Tattoo shops will be allowed in the Central and General Business zones of town, which includes not only downtown areas such as Main Street and Park Street, but also on Radio Hill and parts of Champion Drive, said Town Manager Al Matthews.
Although there have been several requests from people in the past who wanted to open a tattoo shop, they did not pursue the idea after they were told there was a ban, Matthews said. Poston is the first to go through the process to prompt the change.
Canton’s first tattoo shop
For Poston, opening a tattoo parlor in Canton seems like the next sensible step for his career.
Growing up in Cruso, Poston always had an artistic side. But it wasn’t until he moved to Albany, New York, that he was given his first tattoo gun and realized he could translate his talents into skin art.
He began to practice tattooing on himself and friends and eventually opened his own shop.
After moving back to Haywood County last year, Poston realized that tattooing could be a niche market in towns such as Canton or Clyde.
Over the summer, Poston took his business plan to the Clyde board of aldermen, who, to his surprise, decided to allow tattooing in the small town.

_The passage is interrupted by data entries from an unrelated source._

(* ===== verification/Clients.v ===== *)
(** * Programs over the reactor: any use of its futures is safe, none stalls

    The state of a program is the runtime and the futures it holds, each with
    the waker of its last poll; its commands start reads and writes, watch
    descriptors, poll and drop futures, park the reactor and drop it, in any
    order. *)

From S2P Require Import Prelude Std Sys Submission Ring Kern Mmap SubQueue CompQueue Rings.
From S2P Require Import QueueOps Registration RegistrationProps Unpark Device Reactor.
From S2P Require Import ReactorProps AsyncIo AsyncProps.

Local Open Scope Z_scope.
Local Open Scope rust_scope.

(** ** The heap, seen from the books *)

Section heap.
Context {W D : Type}.
Implicit Types (r : RInner W D) (h : Heap D) (own : Z → nat).

(** A change of the heap the reactor's books do not see. *)
Definition same_cell (a : Z) (l : list Z) (o o' : option (RcBox D)) : Prop :=
  match o, o' with
  | Some b, Some b' => strong b' = strong b ∧ (a ∈ l → finished (value b') = finished (value b))
  | None, None => True
  | _, _ => False
  end.
Lemma books_cells own r l h :
  (∀ a, same_cell a l (cells (regs r) !! a) (cells h !! a)) →
  books own r l → books own (set_regs h r) l.
Proof.
  intros Hs []. constructor; simpl; try done. intros a Ha. specialize (Hs a). specialize (bk_regs a Ha).
  unfold same_cell in Hs. destruct (cells (regs r) !! a), (cells h !! a); try done.
  destruct Hs as [-> Hf], bk_regs as (? & ? & ? & ?). split_and!; try done. intros Hin. rewrite Hf; auto.
Qed.
Lemma same_cell_refl a l o : same_cell a l o o.
Proof. by destruct o. Qed.

(** A new value for a registration. *)
Lemma books_put own r l a n i i' h : live a n i (regs r) → cells h = cells (regs r) →
  (a ∈ l → finished i' = finished i) →
  books own r l → books own (set_regs (cell_put a n i' h) r) l.
Proof.
  intros Hl Hc Hf. apply books_cells. intros b. simpl. rewrite Hc.
  destruct (decide (b = a)) as [->|Hne]; [|rewrite lookup_insert_ne by done; apply same_cell_refl].
  rewrite lookup_insert_eq. unfold live in Hl. rewrite Hl. by split.
Qed.
(** Another reference to a registration. *)
Lemma books_clone own r l a n i h : live a n i (regs r) → cells h = cells (regs r) → Z.land a 1 = 0 →
  books own r l → books (acquire a (S (own a)) own) (set_regs (cell_put a (S n) i h) r) l.
Proof.
  intros Hl Hc Ha []. constructor; simpl; try done. intros b Hb. specialize (bk_regs b Hb).
  unfold acquire. rewrite Hc. destruct (decide (b = a)) as [->|Hne].
  - rewrite lookup_insert_eq. unfold live in Hl. rewrite Hl in bk_regs. simpl in *.
    destruct bk_regs as (? & ? & ? & ?). split_and!; try done; lia.
  - by rewrite lookup_insert_ne by done.
Qed.
End heap.

(** ** Programs *)

Section programs.
Context {W D : Type} `{R : !RingDevice W} `{!Others} `{!Build} `{!LibcPoll} `{!Alloc D}.
Context {B F : Type} (as_raw_fd : F → Z) (as_slice : B → slice_ptr) (iovec_addr : Z → Z).
Context `{Bx : !Boxed (Context_ (B := B) (F := F)) D} `{Bu : !Boxed unit D}.

(** A future polled to its end, or dropped, is [Gone]. *)
Inductive Fut : Type :=
| Io (st : State (B := B) (F := F))
| Ready (p : AsyncPoll)
| Gone.
Record Client : Type := mkClient { fut : Fut; last_poll : CompatWaker }.

(** A task of the executor, or a waker. *)
Inductive poller : Type := ByTask (task : Z) | ByWaker (waker : Z).
Definition poller_waker (b : poller) : CompatWaker :=
  match b with ByTask t => Old t | ByWaker w => New w end.

Inductive cmd : Type :=
| CStart (write : bool) (file : F) (offset : Z) (buffer : B)
| CWatch (fd flags : Z)
| CPoll (i : nat) (b : poller)
| CDrop (i : nat)
| CPark (timeout : option Z)
| CShutdown.

Definition reg_of (c : Client) : option Z :=
  match fut c with Io (Pending a) => Some a | Ready p => Some (ap_registration p) | _ => None end.

(** The executor makes the task it polls the current one. *)
Definition poll_by {X Y} (b : poller) (old : X → M (Rt W D) Y) (new : Z → X → M (Rt W D) Y) (x : X)
    : M (Rt W D) Y :=
  match b with
  | ByTask t => on_heap (modify (set_task (Some t)));; old x
  | ByWaker w => new w x
  end.

Definition exec_poll (b : poller) (f : Fut) : M (Rt W D) Fut :=
  match f with
  | Io st =>
      '(o, st) ← poll_by b AsyncRw_poll AsyncRw_poll_async st;
      mret (match o with None => Io st | Some _ => Gone end)
  | Ready p =>
      '(_, p) ← poll_by b AsyncPoll_poll AsyncPoll_poll_async p; mret (Ready p)
  | Gone => mret Gone
  end.
Definition exec_drop (c : Client) : M (Rt W D) unit :=
  match reg_of c with Some a => on_heap (rc_drop a) | None => mret tt end.

Definition exec (fuel : nat) (c : cmd) (cs : list Client) : M (Rt W D) (list Client) :=
  match c with
  | CStart write file offset buffer =>
      st ← start as_raw_fd as_slice iovec_addr write file offset buffer;
      mret (cs ++ [mkClient (Io st) Empty])%list
  | CWatch fd flags =>
      p ← Handle_async_poll fd flags; mret (cs ++ [mkClient (Ready p) Empty])%list
  | CPoll i b =>
      match cs !! i with
      | None => mret cs
      | Some c => f ← exec_poll b (fut c); mret (<[i := mkClient f (poller_waker b)]> cs)
      end
  | CDrop i =>
      match cs !! i with
      | None => mret cs
      | Some c => exec_drop c;; mret (<[i := mkClient Gone Empty]> cs)
      end
  | CPark timeout =>
      (* a reactor that was dropped cannot be parked *)
      alive ← gets rt_alive;
      if (alive : bool) then
        match timeout with
        | Some d => Reactor_park_timeout fuel d
        | None => Reactor_park fuel
        end;;
        mret cs
      else mret cs
  | CShutdown => Reactor_drop;; mret cs
  end.
Fixpoint exec_all (fuel : nat) (cmds : list cmd) (cs : list Client) : M (Rt W D) (list Client) :=
  match cmds with
  | [] => mret cs
  | c :: cmds => cs ← exec fuel c cs; exec_all fuel cmds cs
  end.
End programs.
Arguments Fut B F : clear implicits.
Arguments Client B F : clear implicits.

But Poston’s vision for his tattoo shop was in downtown Canton, so in August he came before the Canton board as well.
“I was told by people that I would get shot down and that it would never pass,” he said. “I was nervous but I said the worst they could say to me was, ‘No.’”
Now that the ban on tattooing in the town has been lifted, Poston is not wasting any time. He hopes to open his shop, to be called ‘Images for the Blind,’ in one of the currently vacant storefronts on Main Street by Spring.
Aside from tattooing, he said the store will also be an upscale art gallery with original pieces from sculpture to jewelry.
The unique store name was taken from the name of his first art exhibition, which has sentimental value for Poston.
“It’s taken from some of my favorite songs, like ‘Blind’ by Korn. It is supposed to give meaning for people who have no direction,” he said.
Poston uses surrealism and realism in his art, which is sometimes dark, he said. He is inspired by life experiences and enjoys incorporating recycled materials into his art such as old cans, metal and wire.
He also plans to sell T-shirts, hats, posters and other miscellaneous items to cater to a wider audience.
While he expects musicians, bikers, skate boarders and race car drivers will be most attracted to his work, he said he hopes to case a wide net.
“Even seasoned upper class art collectors can be excited by the collectability, skill and vision that makes my work unique,” he said.
While the store will begin his own project, he said he will consider bringing in other tattoo artists as long as they complement his own works.